An essay by Edward Lebow titled “Her Pot” describes the shifting form Ms. Karnes’ pottery has taken.
“More an iconoclast than a revolutionary, Karnes has evolved her forms from biomorphism to blue-collar utility then back again without ever stirring the dust of clay rebellion.”
Ms. Karnes created teapots with split bases that suggest feet, and short rounded spouts.
“The nubby spouts of her Teapots from 1989... appear to be pursing their lips for a good hard whistle,” says Mr. Lebow.
Examples of her work in the 1990s include pieces called Black Boulder with Two Openings, and Flower Container, a wide-bottomed pot with a large opening in the middle and four tubular structures reaching up from the base.  A photograph of one of these works appears on the cover of the book.

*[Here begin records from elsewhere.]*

Lemma tail_facts (logger notified : string) (order orderId : option json)
    (url : string) (auth : AuthData) (s : hstate St C) :
  let run := generateAndDeliver ext logger notified order orderId url auth s in
  h_apl (snd run) = h_apl s ∧
  (∃ k, map step_rank (new_steps s (snd run)) = take k fullPipeline ∨
        map step_rank (new_steps s (snd run)) = take k pipelineWithOverride) ∧
  (∀ resp, fst run = Fulfilled resp →
     (resp = mkResponse 200 [("message", RStr "App not configured")] ∧
      map step_rank (new_steps s (snd run)) = take 6 fullPipeline) ∨
     (∃ n u, resp = mkResponse 200 [("success", RBool true); ("invoiceName", RStr n);
                                    ("uploadedFileUrl", RStr u)] ∧
             last (new_steps s (snd run)) = Some (SNotify n u) ∧
             (map step_rank (new_steps s (snd run)) = fullPipeline ∨
              map step_rank (new_steps s (snd run)) = pipelineWithOverride))) ∧
  (∀ u t, SCreateClient u t ∈ new_steps s (snd run) → u = url ∧ t = token auth).
Proof.
  cbv zeta. handler_unfold. handler_split; steps_normal.
  all: split_and!; [reflexivity|pick_prefix| |intros u t Hin; member_cases Hin].
  all: intros resp Hresp; try discriminate Hresp; revert Hresp; intros [= <-].
  all: first [ left; by split
             | right; eexists _, _; split_and!; [reflexivity|reflexivity|];
               by (left + right) ].
Qed.




Lemma tail_status (logger notified : string) (order orderId : option json)
    (url : string) (auth : AuthData) (s s' : hstate St C) (resp : response) :
  generateAndDeliver ext logger notified order orderId url auth s = (Fulfilled resp, s') →
  status resp = 200%nat.
Proof.
  intros H.
  destruct (tail_facts logger notified order orderId url auth s) as (_ & _ & H3 & _).
  rewrite H in H3. destruct (H3 resp eq_refl) as [[-> _]|(n & u & -> & _)]; done.
Qed.


Lemma tail_apl (logger notified : string) (order orderId : option json)
    (url : string) (auth : AuthData) (s s' : hstate St C) (r : outcome response) :
  generateAndDeliver ext logger notified order orderId url auth s = (r, s') →
  h_apl s' = h_apl s.
Proof.
  intros H.
  destruct (tail_facts logger notified order orderId url auth s) as (H1 & _).
  by rewrite H in H1.
Qed.


Lemma normalizeHeader_inv (hd : header) (a : string) :
  normalizeHeader hd = Fulfilled a → ∃ h, hd = HOne h ∧ a = normalizeSaleorApiUrl h.
Proof. destruct hd as [|h|l]; intros [= <-]. by exists h. Qed.


Lemma carries_order_inv (payload : option json) (o : json) :
  carries_order payload o →
  ∃ ms es fs,
    payload = Some (JObject ms) ∧ Js.assoc "event" ms = Some (JObject es) ∧
    Js.assoc "order" es = Some (JObject fs) ∧ o = JObject fs ∧
    jtruthy (Js.assoc "id" fs) = true.
Proof.
  intros (ms & ev & -> & Hev & Ho & Hid).
  destruct ev as [| | | | |es]; try done.
  destruct o as [| | | | |fs]; try done.
  by exists ms, es, fs.
Qed.

(** X19. A request whose method is not POST is answered 405 "Method not
    allowed" by all three handlers before anything else is looked at: the
    headers and the body play no part, the store and the collaborators are
    not called, and the only trace is the opening log line (and, in the
    third handler, the warning that names the method). *)
Theorem non_post_is_refused (req : request) (raw : rawRequest)
    (parse : string → outcome json) (s : hstate St C) :
  method req ≠ Some "POST" →
  raw_method raw ≠ Some "POST" →
  invoiceDirectHandler baseApl ext req s =
    (Fulfilled (mkResponse 405 [("error", RStr "Method not allowed")]),
     mkHState (h_apl s) (h_ext s) (h_steps s)
       (h_logs s ++ [mkHLog "InvoiceDirectWebhook" Info
                       "Processing invoice webhook directly" []])) ∧
  invoiceRequestedHandler baseApl ext req s =
    (Fulfilled (mkResponse 405 [("error", RStr "Method not allowed")]),
     mkHState (h_apl s) (h_ext s) (h_steps s)
       (h_logs s ++ [mkHLog "InvoiceRequestedWebhook" Info
                       "Processing invoice webhook without verification" []])) ∧
  invoiceRequestedNoVerify baseApl ext parse raw s =
    (Fulfilled (mkResponse 405 [("error", RStr "Method not allowed")]),
     mkHState (h_apl s) (h_ext s) (h_steps s)
       (h_logs s ++ [mkHLog "InvoiceRequestedNoVerifyWebhook" Info
                       "Processing webhook without signature verification" [];
                     mkHLog "InvoiceRequestedNoVerifyWebhook" Warn
                       "Invalid request method" [("method", ROptStr (raw_method raw))]])).
Proof.
  intros Hm Hr. prefix_unfold.
  rewrite !bool_decide_eq_false_2 by done. simpl.
  by rewrite <- app_assoc.
Qed.




(** X23. The requested handler treats the two payload formats alike.
    A payload with an order under [payload.event.order] and a payload
    with the same order under [payload.order] (and no truthy order under
    [event]) give the same response, the same calls on the store and the
    collaborators and the same log, whatever the method and the headers
    are and whatever else the two payloads hold, provided the order has a
    truthy [id].  Where a payload holds an order in both places, the one
    under [event] is the one that counts. *)
Theorem requested_accepts_both_formats (m : option string) (hd ct : header)
    (payload payload' : option json) (o : json) (s : hstate St C) :
  carries_order payload o →
  carries_order_at_top payload' o →
  invoiceRequestedHandler baseApl ext (mkRequest m hd ct payload) s
  = invoiceRequestedHandler baseApl ext (mkRequest m hd ct payload') s
  ∧ (∀ members o',
       payload = Some (JObject members) → Js.assoc "order" members = Some o' →
       invoiceRequestedHandler baseApl ext (mkRequest m hd ct payload) s
       = invoiceRequestedHandler baseApl ext
           (mkRequest m hd ct (Some (JObject [("event", JObject [("order", o)])]))) s).
Proof.
  intros Hp Hp'.
  destruct (carries_order_inv _ _ Hp) as (ms & es & fs & -> & Hev & Hor & -> & Hid).
  destruct Hp' as (ms' & -> & Hev' & Hor' & _).
  assert (∀ ms0,
    (Js.assoc "event" ms0 = Some (JObject es) ∨
     jtruthy (optMember (Js.assoc "event" ms0) "order") = false ∧
     Js.assoc "order" ms0 = Some (JObject fs)) →
    invoiceRequestedHandler baseApl ext (mkRequest m hd ct (Some (JObject ms0))) s
    = invoiceRequestedHandler baseApl ext
        (mkRequest m hd ct (Some (JObject [("event", JObject [("order", JObject fs)])]))) s)
    as Hsame.
  { intros ms0 Hcase. prefix_unfold. rewrite Hid.
    destruct (bool_decide (m = Some "POST")); simpl; [|done].
    destruct (normalizeHeader hd) as [u|e]; simpl; [|done].
    destruct (String.eqb u ""); simpl; [done|].
    destruct Hcase as [Hev0|[Hev0 Hor0]].
    - rewrite Hev0. simpl. rewrite Hor. simpl. by rewrite Hid.
    - rewrite Hev0. simpl. rewrite Hor0. simpl. by rewrite Hid. }
  split.
  - rewrite (Hsame ms) by (by left). rewrite (Hsame ms') by (by right). done.
  - intros members o' [= <-] _. apply Hsame. by left.
Qed.

(** X24. No exception leaves a handler: whatever the request, the store
    and the collaborators do (reject, throw, return nothing), each of the
    three handlers completes with a response, and its status is one of
    200, 400, 401, 405 and 500. *)
Theorem handlers_always_answer (req : request) (raw : rawRequest)
    (parse : string → outcome json) (s : hstate St C) :
  (∃ resp, fst (invoiceDirectHandler baseApl ext req s) = Fulfilled resp ∧
           status resp ∈ handlerStatuses) ∧
  (∃ resp, fst (invoiceRequestedHandler baseApl ext req s) = Fulfilled resp ∧
           status resp ∈ handlerStatuses) ∧
  (∃ resp, fst (invoiceRequestedNoVerify baseApl ext parse raw s) = Fulfilled resp ∧
           status resp ∈ handlerStatuses).
Proof.
  split_and!; prefix_unfold; handler_split; answer_case tail_status.
Qed.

Appropriately, the names of the pieces are completely modest and understated.  More than one piece bears the simple name Flower Container or Sculptural Vessel.
Ms. Karnes moved to Vermont in 1979 with Ann Stannard, a fellow potter from North Wales.  The two met in 1968.  The move to Vermont was to share a studio with a friend, Ron Bower.
“Our stay at Ron’s marked our ‘back to earth’ phase.  There was no electricity and only a little running water.  The house was a mile and a half off the road; we had to walk in and out, carrying our groceries on our backs or on sleds in the winter.  It was a real adventure but not an adventure we wanted to continue in our older years.  So in 1983 we found a place of our own — an old farmhouse on ten acres near the Canadian border...
“I moved to Vermont at just the right time.  The isolation suits me.  I still go to New York once or twice a year and have a wonderful time for a couple of days zipping around to galleries and museums.  But that’s enough.  I don’t need to see lots of other work anymore.  I work from my own impulse.  I always have.”